The NCUA in December issued one prohibition notice and one prohibition order, which prohibit individuals previously associated with credit unions from any future participation in the affairs of a federally insured financial institution.
Violation of a prohibition order is a felony offense punishable by imprisonment and a fine of up to $1 million. The names and details from last month’s prohibition notices follow:
Tobisha Bullock, a former institution-affiliated party of CAANO Employees Federal Credit Union in New Orleans, La., agreed and consented to the issuance of a prohibition order and agreed to comply with all its terms to settle and resolve the NCUA Board’s claim against her.

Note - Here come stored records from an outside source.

Lemma bsearch_loop_spec n : ∀ fuel lo,
  (n <= fuel)%nat → (Z.of_nat (lo + n)) * Z.of_nat sz < 2 ^ 64 →
  (∀ i, (lo <= i < lo + n)%nat →
     compar key (base + Z.of_nat i * Z.of_nat sz) m = Some (d i, m)) →
  (∀ i j, (lo <= i <= j)%nat → (j < lo + n)%nat → Z.sgn (d j) <= Z.sgn (d i)) →
  ∃ r, bsearch_loop compar fuel key (base + Z.of_nat lo * Z.of_nat sz) (Z.of_nat n) (Z.of_nat sz) m
    = Some (r, m) ∧
    ((∃ i, (lo <= i < lo + n)%nat ∧ d i = 0 ∧ r = base + Z.of_nat i * Z.of_nat sz) ∨
     (r = NULL ∧ ∀ i, (lo <= i < lo + n)%nat → d i ≠ 0)).
Proof using Type.
  induction (lt_wf n) as [n _ IH]. intros [| f] lo Hf Hsz Hc Hd.
  { assert (n = 0%nat) as -> by lia. exists NULL. split; [done |]. right. split; [done | lia]. }
  cbn [bsearch_loop]. destruct (Z.eqb_spec (Z.of_nat n) 0) as [E | E].
  { exists NULL. split; [done |]. right. split; [done | lia]. }
  set (mid := (n / 2)%nat). assert (Z.of_nat n / 2 = Z.of_nat mid) as ->.
  { unfold mid. by rewrite Nat2Z.inj_div. }
  assert (mid < n)%nat as Hmid by (apply Nat.div_lt; lia).
  rewrite wrapu_small by (unfold in_u; nia).
  replace (base + Z.of_nat lo * Z.of_nat sz + Z.of_nat mid * Z.of_nat sz)
    with (base + Z.of_nat (lo + mid) * Z.of_nat sz) by lia.
  erewrite bind_ok by (apply Hc; lia).
  destruct (Z.eqb_spec (d (lo + mid)%nat) 0) as [E0 | E0].
  { eexists. split; [done |]. left. exists (lo + mid)%nat. split; [lia | done]. }
  destruct (Z.ltb_spec 0 (d (lo + mid)%nat)) as [Hp | Hp].
  - replace (base + Z.of_nat (lo + mid) * Z.of_nat sz + Z.of_nat sz)
      with (base + Z.of_nat (lo + mid + 1) * Z.of_nat sz) by lia.
    replace (Z.of_nat n - (Z.of_nat mid + 1)) with (Z.of_nat (n - mid - 1)) by lia.
    destruct (IH (n - mid - 1)%nat ltac:(lia) f (lo + mid + 1)%nat) as (r & Er & Hr);
      [lia | nia | intros; apply Hc; lia | intros; apply Hd; lia |].
    exists r. split; [done |]. destruct Hr as [(i & ? & ? & ?) | [-> Hnone]].
    + left. exists i. split; [lia | done].
    + right. split; [done |]. intros i Hi. destruct (decide (lo + mid + 1 <= i)%nat); [apply Hnone; lia |].
      specialize (Hd i (lo + mid)%nat ltac:(lia) ltac:(lia)). rewrite (Z.sgn_pos (d (lo + mid)%nat)) in Hd by lia.
      intros E1. rewrite E1 in Hd. simpl in Hd. lia.
  - destruct (IH mid Hmid f lo) as (r & Er & Hr);
      [lia | nia | intros; apply Hc; lia | intros; apply Hd; lia |].
    exists r. split; [done |]. destruct Hr as [(i & ? & ? & ?) | [-> Hnone]].
    + left. exists i. split; [lia | done].
    + right. split; [done |]. intros i Hi. destruct (decide (i < lo + mid)%nat); [apply Hnone; lia |].
      specialize (Hd (lo + mid)%nat i ltac:(lia) ltac:(lia)). rewrite (Z.sgn_neg (d (lo + mid)%nat)) in Hd by lia.
      intros E1. rewrite E1 in Hd. simpl in Hd. lia.
Qed.
End bsearch.

(** [bsearch] on an array that the key's comparison splits into
    greater, equal and smaller elements returns an element that compares equal
    if there is one, and the null pointer exactly if there is none. *)
Theorem bsearch_correct (compar : Z → Z → C Z) key base (sz n : nat) m (d : nat → Z) :
  (∀ i, (i < n)%nat → compar key (base + Z.of_nat i * Z.of_nat sz) m = Some (d i, m)) →
  (∀ i j, (i <= j < n)%nat → Z.sgn (d j) <= Z.sgn (d i)) →
  Z.of_nat n * Z.of_nat sz < 2 ^ 64 →
  ∃ r, bsearch compar key base (Z.of_nat n) (Z.of_nat sz) m = Some (r, m) ∧
    ((∃ i, (i < n)%nat ∧ d i = 0 ∧ r = base + Z.of_nat i * Z.of_nat sz) ∨
     (r = NULL ∧ ∀ i, (i < n)%nat → d i ≠ 0)).
Proof.
  intros Hc Hd Hsz.
  destruct (bsearch_loop_spec compar key base sz m d n (Z.to_nat (Z.of_nat n)) 0) as (r & Er & Hr);
    [lia.. | intros; apply Hc; lia | intros; apply Hd; lia |].
  rewrite Z.mul_0_l, Z.add_0_r in Er. exists r. split; [done |].
  destruct Hr as [(i & ? & Hi) | [-> Hn]]; [left; exists i; split; [lia | done] |].
  right. split; [done | intros; apply Hn; lia].
Qed.

(** ** Witnesses *)

(** A comparison function that orders elements by their first byte. *)
Definition first_byte (x : list Z) : Z := default 0 (head x).
Definition byte_compar (p q : Z) : C Z := a ← load8 p; b ← load8 q; mret (a - b).

Definition sort_mem : mem := mem_set ∅ 100 [3; 30; 1; 10; 2; 20; 1; 11].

Bullock, who worked as president/CEO at the $2.3 million Caano Employees Federal Credit Union in Kenner, La. from at least 2012 to the end of the first quarter of 2018, allegedly submitted an application for a loan to herself that contained false or incomplete information, according to the independent federal agency.

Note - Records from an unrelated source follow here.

(* ===== verification/Printf.v ===== *)
(** * Formatted output: [klibc/vsnprintf.c] and its callers

    [format_int] and the character-driven state machine of [vsnprintf] over
    the memory of [Memory].  Variadic arguments are a list of 64-bit slots;
    [va_arg] of a type takes a slot and converts it to the type.  [int]
    arithmetic whose overflow is undefined in ISO C is checked ([ck32]) and
    faults; the negation of INTMAX_MIN in [format_int] wraps, since klibc and
    its programs are compiled with -fwrapv (scripts/Kbuild.klibc).

    The second half defines the text a format denotes ([render], a
    recursive-descent reading of the format that knows nothing of buffers) and
    shows that the buffer receives exactly the part of it that fits. *)

From stdpp Require Import base numbers list gmap.
From Stdlib Require Import Lia.
From S2P Require Import Prelude Memory Ctype MemOps StrOps Numparse.

(** ** The code *)

Definition FL_ZERO : Z := 0x01.
Definition FL_MINUS : Z := 0x02.
Definition FL_PLUS : Z := 0x04.
Definition FL_TICK : Z := 0x08.
Definition FL_SPACE : Z := 0x10.
Definition FL_HASH : Z := 0x20.
Definition FL_SIGNED : Z := 0x40.
Definition FL_UPPER : Z := 0x80.

(** [flags & mask] as a condition. *)
Definition has (flags mask : Z) : bool := negb (Z.land flags mask =? 0).

Definition rank_char : Z := -2.
Definition rank_short : Z := -1.
Definition rank_int : Z := 0.
Definition rank_long : Z := 1.
Definition rank_longlong : Z := 2.
Definition MIN_RANK : Z := rank_char.
Definition MAX_RANK : Z := rank_longlong.
Definition INTMAX_RANK : Z := rank_longlong.
Definition SIZE_T_RANK : Z := rank_long.
Definition PTRDIFF_T_RANK : Z := rank_long.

She also allegedly made unauthorized payments to herself, including payments for health insurance that exceeded the approved amount and payments for vacation time in excess of the time she had accrued, the NCUA prohibition order shows.

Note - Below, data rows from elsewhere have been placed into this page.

(* ===== verification/Chain.v ===== *)
(** * Circular doubly linked lists with a head node

    The allocator's block and free chains ([klibc/malloc.c]) and the list of
    open streams ([klibc/stdio/fxopen.c]) have the same shape: nodes linked in
    both directions through a head node that belongs to the list.  A chain is
    a pair of link maps; [dll] relates it to the list of its nodes. *)

From stdpp Require Import base numbers list gmap.
From S2P Require Import Prelude.

(** [path n x l y]: following [n] from [x] visits [l] and then [y]. *)
Fixpoint path (n : gmap Z Z) (x : Z) (l : list Z) (y : Z) : Prop :=
  match l with
  | [] => n !! x = Some y
  | z :: l => n !! x = Some z ∧ path n z l y
  end.

(** The list [l] hangs off the head node [h], forward by [n], backward by [p]. *)
Definition dll (n p : gmap Z Z) (h : Z) (l : list Z) : Prop :=
  path n h l h ∧ path p h (reverse l) h.

(** The neighbours of a position that splits the list into [l1] and [l2]. *)
Definition pred_of (h : Z) (l1 : list Z) : Z := default h (last l1).
Definition succ_of (h : Z) (l2 : list Z) : Z := default h (list.head l2).

Lemma path_app n x l1 z l2 y : path n x (l1 ++ z :: l2) y ↔ path n x l1 z ∧ path n z l2 y.
Proof. revert x. induction l1 as [| w l1 IH]; intros x; simpl; [done |]. rewrite IH. tauto. Qed.

Lemma path_insert_ne n x l y k v : path n x l y → k ∉ x :: l → path (<[k := v]> n) x l y.
Proof.
  revert x. induction l as [| z l IH]; intros x; simpl.
  - intros Hp Hk. rewrite lookup_insert_ne; set_solver.
  - intros [Hx Hp] Hk. split; [rewrite lookup_insert_ne; set_solver | apply IH; set_solver].
Qed.

(** Redirecting the last link of a path. *)
Lemma path_set_last n x l y y' :
  NoDup (x :: l) → path n x l y → path (<[default x (last l) := y']> n) x l y'.
Proof.
  destruct (decide (l = [])) as [-> | Hne]; [intros _ _; simpl; apply lookup_insert_eq |].
  destruct (exists_last Hne) as (l1 & z & ->). rewrite last_snoc. simpl default.
  intros Hnd [H1 _]%path_app. apply path_app. split; [| simpl; apply lookup_insert_eq].
  apply path_insert_ne; [done |]. apply NoDup_cons in Hnd as [Hx Hnd].
  apply NoDup_app in Hnd as (_ & Hd & _). set_solver.
Qed.

Lemma path_head n x l y : path n x l y → n !! x = Some (default y (list.head l)).
Proof. destruct l; simpl; tauto. Qed.

Lemma path_remove n h l1 a l2 :
  NoDup (h :: l1 ++ a :: l2) → path n h (l1 ++ a :: l2) h →
  path (<[pred_of h l1 := succ_of h l2]> n) h (l1 ++ l2) h.
Proof.
  intros Hnd [H1 H2]%path_app. unfold pred_of, succ_of.
  assert (NoDup (h :: l1)) as Hnd1.
  { change (h :: l1 ++ a :: l2) with ((h :: l1) ++ a :: l2) in Hnd. by apply NoDup_app in Hnd as [? _]. }
  destruct l2 as [| z l2]; cbn [list.head default from_option].
  - rewrite app_nil_r. by apply (path_set_last n h l1 a).
  - destruct H2 as [_ H2]. apply path_app. split; [by apply (path_set_last n h l1 a) |].
    apply path_insert_ne; [done |]. change (h :: l1 ++ a :: z :: l2) with ((h :: l1) ++ a :: z :: l2) in Hnd.
    apply NoDup_app in Hnd as (_ & Hd & _). intros Hin. apply (Hd (default h (last l1))); [| set_solver].
    destruct (last l1) as [w |] eqn:E; simpl; [| set_solver]. apply last_Some in E as [l' ->]. set_solver.
Qed.

Lemma pred_of_in h l1 : pred_of h l1 ∈ h :: l1.
Proof.
  unfold pred_of. destruct (last l1) as [w |] eqn:E; simpl; [| set_solver].
  apply last_Some in E as [l' ->]. set_solver.
Qed.

Lemma succ_of_in h l2 : succ_of h l2 ∈ h :: l2.
Proof. unfold succ_of. destruct l2; set_solver. Qed.

(** Linking a new node [z] in, whatever followed the position before. *)
Lemma path_link n h l1 z l2 w :
  NoDup (h :: l1 ++ z :: l2) → path n h l1 w →
  match l2 with [] => True | y :: l2' => path n y l2' h end →
  path (<[pred_of h l1 := z]> (<[z := succ_of h l2]> n)) h (l1 ++ z :: l2) h.
Proof.
  intros Hnd H1 H2. pose proof (pred_of_in h l1) as Hp.
  change (h :: l1 ++ z :: l2) with ((h :: l1) ++ z :: l2) in Hnd.
  apply NoDup_app in Hnd as (Hnd1 & Hd & Hnd2).
  apply path_app. split.
  - apply (path_set_last _ h l1 w); [done |]. apply path_insert_ne; [done |]. set_solver.
  - assert (pred_of h l1 ∉ z :: l2) as Hnp by (intros ?; by eapply Hd).
    apply path_insert_ne; [| done]. unfold succ_of. destruct l2 as [| y l2]; simpl; [by rewrite lookup_insert_eq |].
    split; [by rewrite lookup_insert_eq |]. apply path_insert_ne; [done |].
    apply NoDup_cons in Hnd2 as [Hz _]. done.
Qed.

Lemma reverse_mid {A} (l1 : list A) a l2 : reverse (l1 ++ a :: l2) = reverse l2 ++ a :: reverse l1.
Proof. by rewrite reverse_app, reverse_cons, <- app_assoc. Qed.

Lemma pred_reverse h l : pred_of h (reverse l) = succ_of h l.
Proof. unfold pred_of, succ_of. by rewrite last_reverse. Qed.

Lemma succ_reverse h l : succ_of h (reverse l) = pred_of h l.
Proof. rewrite <- pred_reverse, reverse_involutive. done. Qed.

Lemma NoDup_reverse_cons (h : Z) l : NoDup (h :: l) → NoDup (h :: reverse l).
Proof. intros [? ?]%NoDup_cons. apply NoDup_cons. by rewrite elem_of_reverse, reverse_Permutation. Qed.

Section dll.
Context (h : Z).

Lemma dll_prev n p l1 a l2 : dll n p h (l1 ++ a :: l2) → p !! a = Some (pred_of h l1).
Proof.
  intros [_ Hp]. rewrite reverse_mid in Hp. apply path_app in Hp as [_ Hp]. apply path_head in Hp.
  by rewrite Hp, <- succ_reverse.
Qed.

Lemma dll_next n p l1 a l2 : dll n p h (l1 ++ a :: l2) → n !! a = Some (succ_of h l2).
Proof. intros [Hn _]. apply path_app in Hn as [_ Hn]. by apply path_head in Hn. Qed.

Lemma dll_first n p l : dll n p h l → n !! h = Some (succ_of h l).
Proof. intros [Hn _]. by apply path_head in Hn. Qed.

Lemma dll_last n p l : dll n p h l → p !! h = Some (pred_of h l).
Proof. intros [_ Hp]. apply path_head in Hp. by rewrite Hp, <- succ_reverse. Qed.

Lemma dll_remove n p l1 a l2 :
  NoDup (h :: l1 ++ a :: l2) → dll n p h (l1 ++ a :: l2) →
  dll (<[pred_of h l1 := succ_of h l2]> n) (<[succ_of h l2 := pred_of h l1]> p) h (l1 ++ l2).
Proof.
  intros Hnd [Hn Hp]. split; [by apply (path_remove n h l1 a l2) |]. rewrite reverse_app.
  rewrite <- (pred_reverse h l2), <- (succ_reverse h l1). apply (path_remove p h _ a).
  - rewrite <- reverse_mid. by apply NoDup_reverse_cons.
  - by rewrite <- reverse_mid.
Qed.

(** Inserting [z] between [l1] and [l2]. *)
Lemma dll_insert n p l1 z l2 :
  NoDup (h :: l1 ++ z :: l2) → dll n p h (l1 ++ l2) →
  dll (<[pred_of h l1 := z]> (<[z := succ_of h l2]> n))
      (<[succ_of h l2 := z]> (<[z := pred_of h l1]> p)) h (l1 ++ z :: l2).
Proof.
  assert (∀ (n : gmap Z Z) l1 l2, path n h (l1 ++ l2) h →
    (∃ w, path n h l1 w) ∧ match l2 with [] => True | y :: l2' => path n y l2' h end) as Hsplit.
  { clear. intros n l1 [| y l2] Hp; [rewrite app_nil_r in Hp; eauto |].
    apply path_app in Hp as [? ?]. eauto. }
  intros Hnd [Hn Hp]. destruct (Hsplit _ _ _ Hn) as [[w1 ?] ?]. rewrite reverse_app in Hp.
  destruct (Hsplit _ _ _ Hp) as [[w2 ?] ?]. split; [by eapply path_link |].
  rewrite reverse_mid, <- (pred_reverse h l2), <- (succ_reverse h l1). eapply path_link; [| done..].
  rewrite <- reverse_mid. by apply NoDup_reverse_cons.
Qed.

(** Replacing [a] by [z]. *)
Lemma dll_replace n p l1 a z l2 :
  NoDup (h :: l1 ++ a :: l2) → NoDup (h :: l1 ++ z :: l2) → dll n p h (l1 ++ a :: l2) →
  dll (<[pred_of h l1 := z]> (<[z := succ_of h l2]> n))
      (<[succ_of h l2 := z]> (<[z := pred_of h l1]> p)) h (l1 ++ z :: l2).
Proof.
  assert (∀ (n : gmap Z Z) l1 l2, path n h (l1 ++ a :: l2) h →
    path n h l1 a ∧ match l2 with [] => True | y :: l2' => path n y l2' h end) as Hsplit.
  { clear. intros n l1 l2 [? H2]%path_app. split; [done |]. destruct l2; [done |]. apply H2. }
  intros _ Hnd [Hn Hp]. destruct (Hsplit _ _ _ Hn) as [? ?]. rewrite reverse_mid in Hp.
  destruct (Hsplit _ _ _ Hp) as [? ?]. split; [by eapply path_link |].
  rewrite reverse_mid, <- (pred_reverse h l2), <- (succ_reverse h l1). eapply path_link; [| done..].
  rewrite <- reverse_mid. by apply NoDup_reverse_cons.
Qed.
End dll.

The total amount of the unauthorized payments and loan was not furnished in the prohibition document.
Bullock, who also was listed as the treasurer and secretary of the credit union, did not admit or deny these allegations.
Because of its poor financial condition, the NCUA approved the merger of Caano Employees FCU into the $268 million Riverland Federal Credit Union in New Orleans in July 2018.
At the end of 2016 and 2017, the credit union posted net income losses of more than $44,000 and $81,000, respectively, according to NCUA financial performance reports. At the end of the third quarter in 2018, it final quarter of operation, Caano Employees FCU posted a net income of loss of $48,263 and an ROAA of -2.38%, according to NCUA financial performance reports.
Bradley J. Hampton, a former employee of HawaiiUSA Federal Credit Union in Honolulu, Hawaii, was sentenced to one count of bank fraud. Hampton, 37, a former financial services officer for the $1.7 billion Hawaii USA Federal Credit Union in Honolulu, pleaded guilty to one felony count of bank fraud in U.S. District Court. In exchange for his guilty plea, federal prosecutors dropped four other bank fraud charges and one aggravated ID theft charge, court documents show.
From February 2017 to June 2018, Hampton admitted that he accessed accounts of three members and forged their signatures to steal more than $9,000 from one account that belonged to a member who died in 2016 and more than $8,000 from another member’s account.
Hampton also stole nearly $60,000 from a member’s trust accounts. When confronted by supervisors, Hampton admitted to the theft and was fired last October. The former credit union employee said he stole the money to pay his rent and used cashier’s checks to pay his landlord.
NCUA enforcement orders are available via a searchable database online. Enforcement actions of federal banking agencies against other institutions or their affiliated parties may also be viewed via the administrative orders webpage.